• **Saved entries**
------------------------------------------------------------

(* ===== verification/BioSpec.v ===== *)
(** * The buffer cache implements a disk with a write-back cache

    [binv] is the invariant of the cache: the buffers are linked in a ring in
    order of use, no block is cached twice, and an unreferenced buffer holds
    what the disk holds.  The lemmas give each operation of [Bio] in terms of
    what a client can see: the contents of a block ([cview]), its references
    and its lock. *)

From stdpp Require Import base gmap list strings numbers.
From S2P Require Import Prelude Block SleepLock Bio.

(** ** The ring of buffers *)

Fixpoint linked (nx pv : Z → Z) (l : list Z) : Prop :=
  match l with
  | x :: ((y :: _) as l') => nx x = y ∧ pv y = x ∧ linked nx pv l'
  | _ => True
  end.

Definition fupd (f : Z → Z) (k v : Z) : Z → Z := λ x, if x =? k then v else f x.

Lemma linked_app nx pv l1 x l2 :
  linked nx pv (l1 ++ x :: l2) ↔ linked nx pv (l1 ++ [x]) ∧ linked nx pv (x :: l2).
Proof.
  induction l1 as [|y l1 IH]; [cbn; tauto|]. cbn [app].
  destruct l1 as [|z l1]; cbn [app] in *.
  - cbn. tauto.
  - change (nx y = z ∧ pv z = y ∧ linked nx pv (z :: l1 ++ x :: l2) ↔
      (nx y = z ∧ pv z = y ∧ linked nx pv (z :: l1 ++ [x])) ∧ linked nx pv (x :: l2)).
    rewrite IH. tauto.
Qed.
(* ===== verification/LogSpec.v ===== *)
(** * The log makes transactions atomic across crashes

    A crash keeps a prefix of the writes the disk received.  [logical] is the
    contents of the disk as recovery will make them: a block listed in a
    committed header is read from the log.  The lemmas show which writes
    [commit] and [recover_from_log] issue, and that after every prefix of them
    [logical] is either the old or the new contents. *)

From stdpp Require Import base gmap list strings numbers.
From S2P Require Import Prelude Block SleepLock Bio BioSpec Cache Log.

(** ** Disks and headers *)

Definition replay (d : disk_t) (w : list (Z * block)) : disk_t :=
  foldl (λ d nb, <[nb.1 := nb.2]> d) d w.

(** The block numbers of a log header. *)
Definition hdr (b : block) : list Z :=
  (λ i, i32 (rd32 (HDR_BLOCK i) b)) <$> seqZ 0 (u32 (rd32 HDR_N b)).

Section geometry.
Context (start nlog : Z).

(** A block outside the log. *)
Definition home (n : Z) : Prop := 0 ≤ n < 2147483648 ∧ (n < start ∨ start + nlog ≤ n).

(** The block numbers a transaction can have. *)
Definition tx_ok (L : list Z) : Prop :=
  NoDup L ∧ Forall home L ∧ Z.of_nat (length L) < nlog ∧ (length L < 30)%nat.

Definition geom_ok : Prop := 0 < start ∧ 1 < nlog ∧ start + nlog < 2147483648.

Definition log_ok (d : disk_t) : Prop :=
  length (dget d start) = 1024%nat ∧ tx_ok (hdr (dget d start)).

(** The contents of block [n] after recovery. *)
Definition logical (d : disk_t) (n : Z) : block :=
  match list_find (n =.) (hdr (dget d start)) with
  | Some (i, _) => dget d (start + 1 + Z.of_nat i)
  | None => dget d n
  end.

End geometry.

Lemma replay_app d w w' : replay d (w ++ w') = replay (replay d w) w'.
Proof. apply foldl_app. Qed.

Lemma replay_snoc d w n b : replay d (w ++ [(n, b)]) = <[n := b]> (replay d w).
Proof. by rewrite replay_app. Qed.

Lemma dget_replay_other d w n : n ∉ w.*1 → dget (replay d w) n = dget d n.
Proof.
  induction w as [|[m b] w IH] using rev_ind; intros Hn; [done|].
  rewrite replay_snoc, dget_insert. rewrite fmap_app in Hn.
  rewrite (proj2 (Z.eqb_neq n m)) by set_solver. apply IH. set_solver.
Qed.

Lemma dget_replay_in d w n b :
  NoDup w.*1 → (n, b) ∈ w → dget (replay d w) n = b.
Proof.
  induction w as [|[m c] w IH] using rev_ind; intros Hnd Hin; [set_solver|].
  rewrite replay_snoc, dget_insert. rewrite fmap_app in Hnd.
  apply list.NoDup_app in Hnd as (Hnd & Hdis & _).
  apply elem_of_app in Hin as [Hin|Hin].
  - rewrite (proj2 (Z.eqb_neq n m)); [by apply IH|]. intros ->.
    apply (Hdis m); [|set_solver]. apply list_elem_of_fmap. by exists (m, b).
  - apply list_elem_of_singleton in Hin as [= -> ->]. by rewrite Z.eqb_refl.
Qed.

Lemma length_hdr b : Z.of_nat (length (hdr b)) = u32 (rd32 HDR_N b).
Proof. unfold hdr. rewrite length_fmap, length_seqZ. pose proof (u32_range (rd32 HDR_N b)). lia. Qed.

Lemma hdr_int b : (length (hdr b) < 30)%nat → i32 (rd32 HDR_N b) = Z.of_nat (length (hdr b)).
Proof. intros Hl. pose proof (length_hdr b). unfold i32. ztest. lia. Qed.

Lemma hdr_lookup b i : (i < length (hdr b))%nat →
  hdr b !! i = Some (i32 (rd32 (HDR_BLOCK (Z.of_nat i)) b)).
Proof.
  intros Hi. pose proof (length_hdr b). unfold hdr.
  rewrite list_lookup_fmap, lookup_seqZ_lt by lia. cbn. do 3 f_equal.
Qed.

------------------------------------------------------------

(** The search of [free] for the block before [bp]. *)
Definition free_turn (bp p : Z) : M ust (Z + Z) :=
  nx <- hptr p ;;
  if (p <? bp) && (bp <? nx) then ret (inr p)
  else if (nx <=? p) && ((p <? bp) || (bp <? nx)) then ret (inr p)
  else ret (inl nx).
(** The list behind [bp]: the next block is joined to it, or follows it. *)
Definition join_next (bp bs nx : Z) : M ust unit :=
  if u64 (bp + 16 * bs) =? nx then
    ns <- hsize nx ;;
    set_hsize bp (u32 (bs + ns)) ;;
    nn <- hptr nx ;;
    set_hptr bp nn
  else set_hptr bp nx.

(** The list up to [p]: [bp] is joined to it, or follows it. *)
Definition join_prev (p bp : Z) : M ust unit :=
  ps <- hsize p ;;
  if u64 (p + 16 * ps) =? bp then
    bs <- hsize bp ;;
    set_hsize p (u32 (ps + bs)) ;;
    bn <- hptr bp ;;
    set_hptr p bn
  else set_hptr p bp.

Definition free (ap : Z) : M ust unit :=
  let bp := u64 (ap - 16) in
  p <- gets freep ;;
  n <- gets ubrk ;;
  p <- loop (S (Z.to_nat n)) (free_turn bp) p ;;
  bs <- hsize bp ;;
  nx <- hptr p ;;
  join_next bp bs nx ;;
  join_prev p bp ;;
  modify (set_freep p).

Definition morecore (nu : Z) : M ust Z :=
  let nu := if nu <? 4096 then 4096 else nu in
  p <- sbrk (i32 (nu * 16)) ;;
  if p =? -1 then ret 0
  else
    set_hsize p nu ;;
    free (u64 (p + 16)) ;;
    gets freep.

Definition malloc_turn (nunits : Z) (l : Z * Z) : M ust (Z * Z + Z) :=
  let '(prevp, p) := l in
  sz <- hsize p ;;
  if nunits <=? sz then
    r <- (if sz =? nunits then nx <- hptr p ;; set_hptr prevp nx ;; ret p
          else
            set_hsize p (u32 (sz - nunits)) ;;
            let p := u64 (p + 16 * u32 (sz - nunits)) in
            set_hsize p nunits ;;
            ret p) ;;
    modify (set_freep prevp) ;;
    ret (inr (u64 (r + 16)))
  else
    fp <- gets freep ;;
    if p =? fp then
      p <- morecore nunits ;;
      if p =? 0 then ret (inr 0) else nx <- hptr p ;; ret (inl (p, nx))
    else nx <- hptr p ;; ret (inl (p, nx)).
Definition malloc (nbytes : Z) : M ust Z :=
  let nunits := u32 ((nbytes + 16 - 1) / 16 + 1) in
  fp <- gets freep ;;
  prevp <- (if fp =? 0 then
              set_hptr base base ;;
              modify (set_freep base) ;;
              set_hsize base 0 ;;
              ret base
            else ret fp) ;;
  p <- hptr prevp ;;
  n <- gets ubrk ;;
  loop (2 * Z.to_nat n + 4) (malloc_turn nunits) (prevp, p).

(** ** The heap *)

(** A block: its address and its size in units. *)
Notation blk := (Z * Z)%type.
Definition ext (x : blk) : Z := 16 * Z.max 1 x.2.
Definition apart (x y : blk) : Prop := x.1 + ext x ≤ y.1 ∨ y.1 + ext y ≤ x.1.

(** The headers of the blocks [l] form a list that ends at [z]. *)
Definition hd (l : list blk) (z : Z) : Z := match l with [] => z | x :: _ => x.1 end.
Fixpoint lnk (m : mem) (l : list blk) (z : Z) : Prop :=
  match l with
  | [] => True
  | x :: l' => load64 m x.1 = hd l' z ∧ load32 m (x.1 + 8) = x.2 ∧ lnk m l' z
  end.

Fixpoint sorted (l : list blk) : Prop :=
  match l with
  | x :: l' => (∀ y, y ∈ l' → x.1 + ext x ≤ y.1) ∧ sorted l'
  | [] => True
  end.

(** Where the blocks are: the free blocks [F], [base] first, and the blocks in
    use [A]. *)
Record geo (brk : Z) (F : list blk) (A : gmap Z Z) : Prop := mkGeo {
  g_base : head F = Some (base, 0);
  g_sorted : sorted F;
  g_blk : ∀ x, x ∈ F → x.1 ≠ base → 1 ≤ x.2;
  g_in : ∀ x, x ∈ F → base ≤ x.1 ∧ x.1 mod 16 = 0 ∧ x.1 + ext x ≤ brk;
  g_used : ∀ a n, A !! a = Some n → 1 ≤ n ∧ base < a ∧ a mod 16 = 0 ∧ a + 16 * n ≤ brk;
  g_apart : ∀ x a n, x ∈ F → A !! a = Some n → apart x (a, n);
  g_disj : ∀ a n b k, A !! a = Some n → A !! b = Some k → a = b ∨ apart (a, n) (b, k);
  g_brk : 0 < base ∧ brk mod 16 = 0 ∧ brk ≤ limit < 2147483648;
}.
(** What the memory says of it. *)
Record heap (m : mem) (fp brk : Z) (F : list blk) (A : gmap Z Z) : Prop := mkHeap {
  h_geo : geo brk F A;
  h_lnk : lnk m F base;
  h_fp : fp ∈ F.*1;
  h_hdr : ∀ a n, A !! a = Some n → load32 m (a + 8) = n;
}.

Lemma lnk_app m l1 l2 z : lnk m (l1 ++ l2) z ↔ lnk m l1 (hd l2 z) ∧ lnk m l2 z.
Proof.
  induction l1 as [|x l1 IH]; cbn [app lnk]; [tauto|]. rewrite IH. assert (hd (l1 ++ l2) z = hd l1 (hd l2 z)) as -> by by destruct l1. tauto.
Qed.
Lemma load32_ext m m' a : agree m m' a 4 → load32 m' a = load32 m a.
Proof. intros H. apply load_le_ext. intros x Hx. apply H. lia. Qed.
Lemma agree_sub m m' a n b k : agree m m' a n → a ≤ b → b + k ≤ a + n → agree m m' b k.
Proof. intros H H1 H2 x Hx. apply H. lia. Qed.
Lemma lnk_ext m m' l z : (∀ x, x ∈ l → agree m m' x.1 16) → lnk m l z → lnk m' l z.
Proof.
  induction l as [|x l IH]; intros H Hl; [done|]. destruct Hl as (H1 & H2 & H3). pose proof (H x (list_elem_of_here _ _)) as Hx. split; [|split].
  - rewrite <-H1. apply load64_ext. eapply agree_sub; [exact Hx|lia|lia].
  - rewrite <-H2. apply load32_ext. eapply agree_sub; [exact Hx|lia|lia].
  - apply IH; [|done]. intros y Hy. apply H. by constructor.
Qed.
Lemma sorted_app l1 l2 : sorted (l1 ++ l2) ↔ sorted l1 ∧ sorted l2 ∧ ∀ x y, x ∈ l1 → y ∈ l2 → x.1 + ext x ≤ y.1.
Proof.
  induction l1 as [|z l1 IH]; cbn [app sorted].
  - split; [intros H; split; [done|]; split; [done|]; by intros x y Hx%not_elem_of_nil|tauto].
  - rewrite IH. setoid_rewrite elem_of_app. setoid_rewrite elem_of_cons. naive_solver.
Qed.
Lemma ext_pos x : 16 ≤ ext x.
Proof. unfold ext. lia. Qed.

------------------------------------------------------------

• **TASK REQUIREMENTS**
Pull every line with "Import" from the records.

• **TASK RESPONSE**
From stdpp Require Import base gmap list strings numbers.
From S2P Require Import Prelude Block SleepLock Bio.
From stdpp Require Import base gmap list strings numbers.
From S2P Require Import Prelude Block SleepLock Bio BioSpec Cache Log.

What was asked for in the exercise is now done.